- **Task description**: Copy word for word, please, the lines of the entries below running from the one containing "mjoin (dest !! instruction_index i) = None))" to the one containing "(decide _) as [->|].", both ends included.

▬▬▬▬▬▬

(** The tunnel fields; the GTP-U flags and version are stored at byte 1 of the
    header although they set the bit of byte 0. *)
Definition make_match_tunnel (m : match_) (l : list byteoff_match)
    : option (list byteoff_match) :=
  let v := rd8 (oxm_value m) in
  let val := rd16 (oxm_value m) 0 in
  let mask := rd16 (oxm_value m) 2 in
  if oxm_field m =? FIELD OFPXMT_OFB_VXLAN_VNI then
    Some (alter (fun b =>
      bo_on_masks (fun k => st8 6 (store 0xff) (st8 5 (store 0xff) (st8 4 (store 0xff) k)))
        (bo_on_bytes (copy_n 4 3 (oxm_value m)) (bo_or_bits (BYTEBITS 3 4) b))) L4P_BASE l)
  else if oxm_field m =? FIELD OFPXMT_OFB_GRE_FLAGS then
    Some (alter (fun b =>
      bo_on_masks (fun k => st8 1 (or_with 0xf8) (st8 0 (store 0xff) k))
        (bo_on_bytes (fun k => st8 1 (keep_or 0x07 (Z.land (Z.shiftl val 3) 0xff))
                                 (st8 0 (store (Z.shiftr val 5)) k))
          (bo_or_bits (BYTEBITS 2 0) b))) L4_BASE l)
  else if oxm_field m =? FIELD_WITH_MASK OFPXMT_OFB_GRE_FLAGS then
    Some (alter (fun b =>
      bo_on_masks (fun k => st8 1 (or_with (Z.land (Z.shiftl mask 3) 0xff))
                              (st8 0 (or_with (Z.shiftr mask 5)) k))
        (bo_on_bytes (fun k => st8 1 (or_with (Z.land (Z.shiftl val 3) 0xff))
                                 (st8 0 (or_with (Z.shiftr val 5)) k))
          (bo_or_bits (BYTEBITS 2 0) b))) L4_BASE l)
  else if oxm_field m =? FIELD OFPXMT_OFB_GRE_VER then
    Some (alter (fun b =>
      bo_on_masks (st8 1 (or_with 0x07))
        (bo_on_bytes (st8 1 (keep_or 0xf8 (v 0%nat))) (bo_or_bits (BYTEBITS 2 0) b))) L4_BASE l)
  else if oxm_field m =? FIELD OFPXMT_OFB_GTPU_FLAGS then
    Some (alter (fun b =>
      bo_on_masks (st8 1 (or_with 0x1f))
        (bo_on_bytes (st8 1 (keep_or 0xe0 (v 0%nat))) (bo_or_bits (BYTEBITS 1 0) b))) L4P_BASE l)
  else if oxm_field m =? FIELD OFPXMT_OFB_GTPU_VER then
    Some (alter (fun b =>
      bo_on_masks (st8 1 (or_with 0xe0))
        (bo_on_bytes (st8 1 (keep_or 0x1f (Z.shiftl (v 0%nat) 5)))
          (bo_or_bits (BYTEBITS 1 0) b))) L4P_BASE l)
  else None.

▬▬▬▬▬▬

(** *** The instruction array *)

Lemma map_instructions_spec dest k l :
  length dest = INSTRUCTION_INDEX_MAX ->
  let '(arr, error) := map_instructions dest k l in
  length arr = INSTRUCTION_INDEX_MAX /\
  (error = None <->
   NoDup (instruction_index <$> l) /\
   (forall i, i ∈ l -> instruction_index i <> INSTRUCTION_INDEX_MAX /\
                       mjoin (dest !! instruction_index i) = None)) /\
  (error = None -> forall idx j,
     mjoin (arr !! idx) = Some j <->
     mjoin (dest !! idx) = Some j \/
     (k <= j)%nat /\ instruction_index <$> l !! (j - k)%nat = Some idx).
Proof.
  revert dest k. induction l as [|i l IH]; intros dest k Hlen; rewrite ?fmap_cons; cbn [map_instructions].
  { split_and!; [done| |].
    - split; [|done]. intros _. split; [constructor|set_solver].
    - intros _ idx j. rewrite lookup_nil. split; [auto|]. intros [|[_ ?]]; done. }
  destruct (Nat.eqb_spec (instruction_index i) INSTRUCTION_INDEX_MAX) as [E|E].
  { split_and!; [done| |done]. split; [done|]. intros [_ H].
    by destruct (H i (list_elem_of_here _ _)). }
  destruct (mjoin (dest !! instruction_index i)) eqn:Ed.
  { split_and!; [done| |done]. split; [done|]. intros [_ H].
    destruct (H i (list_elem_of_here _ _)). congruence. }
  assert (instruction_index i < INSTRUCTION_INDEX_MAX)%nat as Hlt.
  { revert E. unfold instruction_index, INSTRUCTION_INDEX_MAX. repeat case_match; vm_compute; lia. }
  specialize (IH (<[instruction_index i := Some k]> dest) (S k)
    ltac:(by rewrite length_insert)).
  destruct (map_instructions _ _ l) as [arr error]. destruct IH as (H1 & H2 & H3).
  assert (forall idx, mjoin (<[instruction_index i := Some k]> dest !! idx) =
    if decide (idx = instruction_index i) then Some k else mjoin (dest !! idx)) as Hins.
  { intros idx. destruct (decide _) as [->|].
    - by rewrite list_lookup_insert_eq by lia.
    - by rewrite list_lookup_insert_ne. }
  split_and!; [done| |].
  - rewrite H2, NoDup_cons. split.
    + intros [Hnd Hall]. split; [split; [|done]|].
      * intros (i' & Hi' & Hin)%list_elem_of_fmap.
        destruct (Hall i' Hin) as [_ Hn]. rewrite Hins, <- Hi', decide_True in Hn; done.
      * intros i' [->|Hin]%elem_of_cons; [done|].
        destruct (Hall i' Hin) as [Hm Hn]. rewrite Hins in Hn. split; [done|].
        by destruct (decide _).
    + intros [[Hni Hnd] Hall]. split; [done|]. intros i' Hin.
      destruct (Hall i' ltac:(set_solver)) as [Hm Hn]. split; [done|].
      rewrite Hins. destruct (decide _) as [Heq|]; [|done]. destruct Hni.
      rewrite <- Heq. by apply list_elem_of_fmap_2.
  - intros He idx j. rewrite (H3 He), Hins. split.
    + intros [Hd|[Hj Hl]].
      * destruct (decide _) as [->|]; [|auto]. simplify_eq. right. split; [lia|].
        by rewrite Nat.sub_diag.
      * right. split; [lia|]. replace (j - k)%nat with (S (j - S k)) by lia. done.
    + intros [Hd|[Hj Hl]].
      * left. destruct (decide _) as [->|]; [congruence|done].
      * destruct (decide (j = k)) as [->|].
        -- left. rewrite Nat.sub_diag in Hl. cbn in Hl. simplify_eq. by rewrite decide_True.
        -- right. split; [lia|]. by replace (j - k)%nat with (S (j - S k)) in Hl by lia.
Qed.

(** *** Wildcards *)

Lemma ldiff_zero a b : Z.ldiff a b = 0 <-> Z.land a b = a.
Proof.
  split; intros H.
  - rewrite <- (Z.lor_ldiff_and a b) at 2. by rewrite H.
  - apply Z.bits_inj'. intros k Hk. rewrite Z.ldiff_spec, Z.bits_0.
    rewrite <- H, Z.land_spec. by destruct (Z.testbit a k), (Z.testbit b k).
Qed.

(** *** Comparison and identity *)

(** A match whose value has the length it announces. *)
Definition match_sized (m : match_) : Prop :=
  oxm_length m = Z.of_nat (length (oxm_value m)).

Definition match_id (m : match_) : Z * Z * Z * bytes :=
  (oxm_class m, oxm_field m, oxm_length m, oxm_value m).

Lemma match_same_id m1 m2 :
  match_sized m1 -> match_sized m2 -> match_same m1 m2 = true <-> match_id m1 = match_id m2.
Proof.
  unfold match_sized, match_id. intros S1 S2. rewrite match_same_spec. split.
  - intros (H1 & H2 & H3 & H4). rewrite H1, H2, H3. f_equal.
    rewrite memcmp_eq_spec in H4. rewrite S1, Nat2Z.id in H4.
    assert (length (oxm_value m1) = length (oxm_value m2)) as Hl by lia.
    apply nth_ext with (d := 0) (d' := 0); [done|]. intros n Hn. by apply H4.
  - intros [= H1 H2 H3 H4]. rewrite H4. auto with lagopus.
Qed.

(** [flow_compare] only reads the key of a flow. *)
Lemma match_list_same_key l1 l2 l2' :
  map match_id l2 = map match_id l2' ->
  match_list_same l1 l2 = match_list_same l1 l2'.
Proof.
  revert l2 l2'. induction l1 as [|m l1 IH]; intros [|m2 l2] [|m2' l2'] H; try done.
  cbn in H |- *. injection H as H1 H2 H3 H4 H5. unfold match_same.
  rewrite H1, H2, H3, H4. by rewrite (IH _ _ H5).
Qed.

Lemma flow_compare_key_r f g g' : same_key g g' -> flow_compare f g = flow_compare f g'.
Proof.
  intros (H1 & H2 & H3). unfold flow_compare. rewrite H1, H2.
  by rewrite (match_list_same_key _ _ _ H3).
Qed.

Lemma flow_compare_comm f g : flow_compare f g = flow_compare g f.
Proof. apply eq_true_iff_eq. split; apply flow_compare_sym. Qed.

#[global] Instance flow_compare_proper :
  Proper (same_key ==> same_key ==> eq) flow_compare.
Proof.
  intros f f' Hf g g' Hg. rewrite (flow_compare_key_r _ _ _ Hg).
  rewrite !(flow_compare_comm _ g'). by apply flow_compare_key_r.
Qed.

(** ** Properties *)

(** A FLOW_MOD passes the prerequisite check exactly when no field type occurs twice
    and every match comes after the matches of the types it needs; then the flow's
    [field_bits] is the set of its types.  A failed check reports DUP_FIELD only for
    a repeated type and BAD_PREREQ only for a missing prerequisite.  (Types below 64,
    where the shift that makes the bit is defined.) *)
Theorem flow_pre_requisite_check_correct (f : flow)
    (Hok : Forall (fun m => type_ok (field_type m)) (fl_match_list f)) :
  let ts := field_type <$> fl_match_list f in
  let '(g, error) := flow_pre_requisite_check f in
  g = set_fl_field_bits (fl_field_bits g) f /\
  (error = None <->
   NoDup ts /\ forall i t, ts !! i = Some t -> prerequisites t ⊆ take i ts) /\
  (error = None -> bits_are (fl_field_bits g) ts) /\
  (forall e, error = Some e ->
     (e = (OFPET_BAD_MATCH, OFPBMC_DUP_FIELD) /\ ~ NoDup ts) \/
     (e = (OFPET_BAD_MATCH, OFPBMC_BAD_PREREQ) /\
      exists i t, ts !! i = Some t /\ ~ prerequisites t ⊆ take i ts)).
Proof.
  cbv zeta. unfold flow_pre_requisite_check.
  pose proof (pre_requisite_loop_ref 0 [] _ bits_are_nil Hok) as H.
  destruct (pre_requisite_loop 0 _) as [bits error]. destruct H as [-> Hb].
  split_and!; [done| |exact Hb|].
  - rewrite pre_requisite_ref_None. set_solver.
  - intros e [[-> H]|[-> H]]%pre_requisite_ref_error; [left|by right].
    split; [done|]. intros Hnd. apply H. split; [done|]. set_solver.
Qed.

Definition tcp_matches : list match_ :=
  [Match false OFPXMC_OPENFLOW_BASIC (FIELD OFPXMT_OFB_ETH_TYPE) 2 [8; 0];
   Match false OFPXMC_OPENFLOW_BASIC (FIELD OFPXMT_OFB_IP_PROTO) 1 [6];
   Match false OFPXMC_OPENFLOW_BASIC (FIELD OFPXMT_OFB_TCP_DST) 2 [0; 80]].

▬▬▬▬▬▬

- **Your response**:
                       mjoin (dest !! instruction_index i) = None)) /\
  (error = None -> forall idx j,
     mjoin (arr !! idx) = Some j <->
     mjoin (dest !! idx) = Some j \/
     (k <= j)%nat /\ instruction_index <$> l !! (j - k)%nat = Some idx).
Proof.
  revert dest k. induction l as [|i l IH]; intros dest k Hlen; rewrite ?fmap_cons; cbn [map_instructions].
  { split_and!; [done| |].
    - split; [|done]. intros _. split; [constructor|set_solver].
    - intros _ idx j. rewrite lookup_nil. split; [auto|]. intros [|[_ ?]]; done. }
  destruct (Nat.eqb_spec (instruction_index i) INSTRUCTION_INDEX_MAX) as [E|E].
  { split_and!; [done| |done]. split; [done|]. intros [_ H].
    by destruct (H i (list_elem_of_here _ _)). }
  destruct (mjoin (dest !! instruction_index i)) eqn:Ed.
  { split_and!; [done| |done]. split; [done|]. intros [_ H].
    destruct (H i (list_elem_of_here _ _)). congruence. }
  assert (instruction_index i < INSTRUCTION_INDEX_MAX)%nat as Hlt.
  { revert E. unfold instruction_index, INSTRUCTION_INDEX_MAX. repeat case_match; vm_compute; lia. }
  specialize (IH (<[instruction_index i := Some k]> dest) (S k)
    ltac:(by rewrite length_insert)).
  destruct (map_instructions _ _ l) as [arr error]. destruct IH as (H1 & H2 & H3).
  assert (forall idx, mjoin (<[instruction_index i := Some k]> dest !! idx) =
    if decide (idx = instruction_index i) then Some k else mjoin (dest !! idx)) as Hins.
  { intros idx. destruct (decide _) as [->|].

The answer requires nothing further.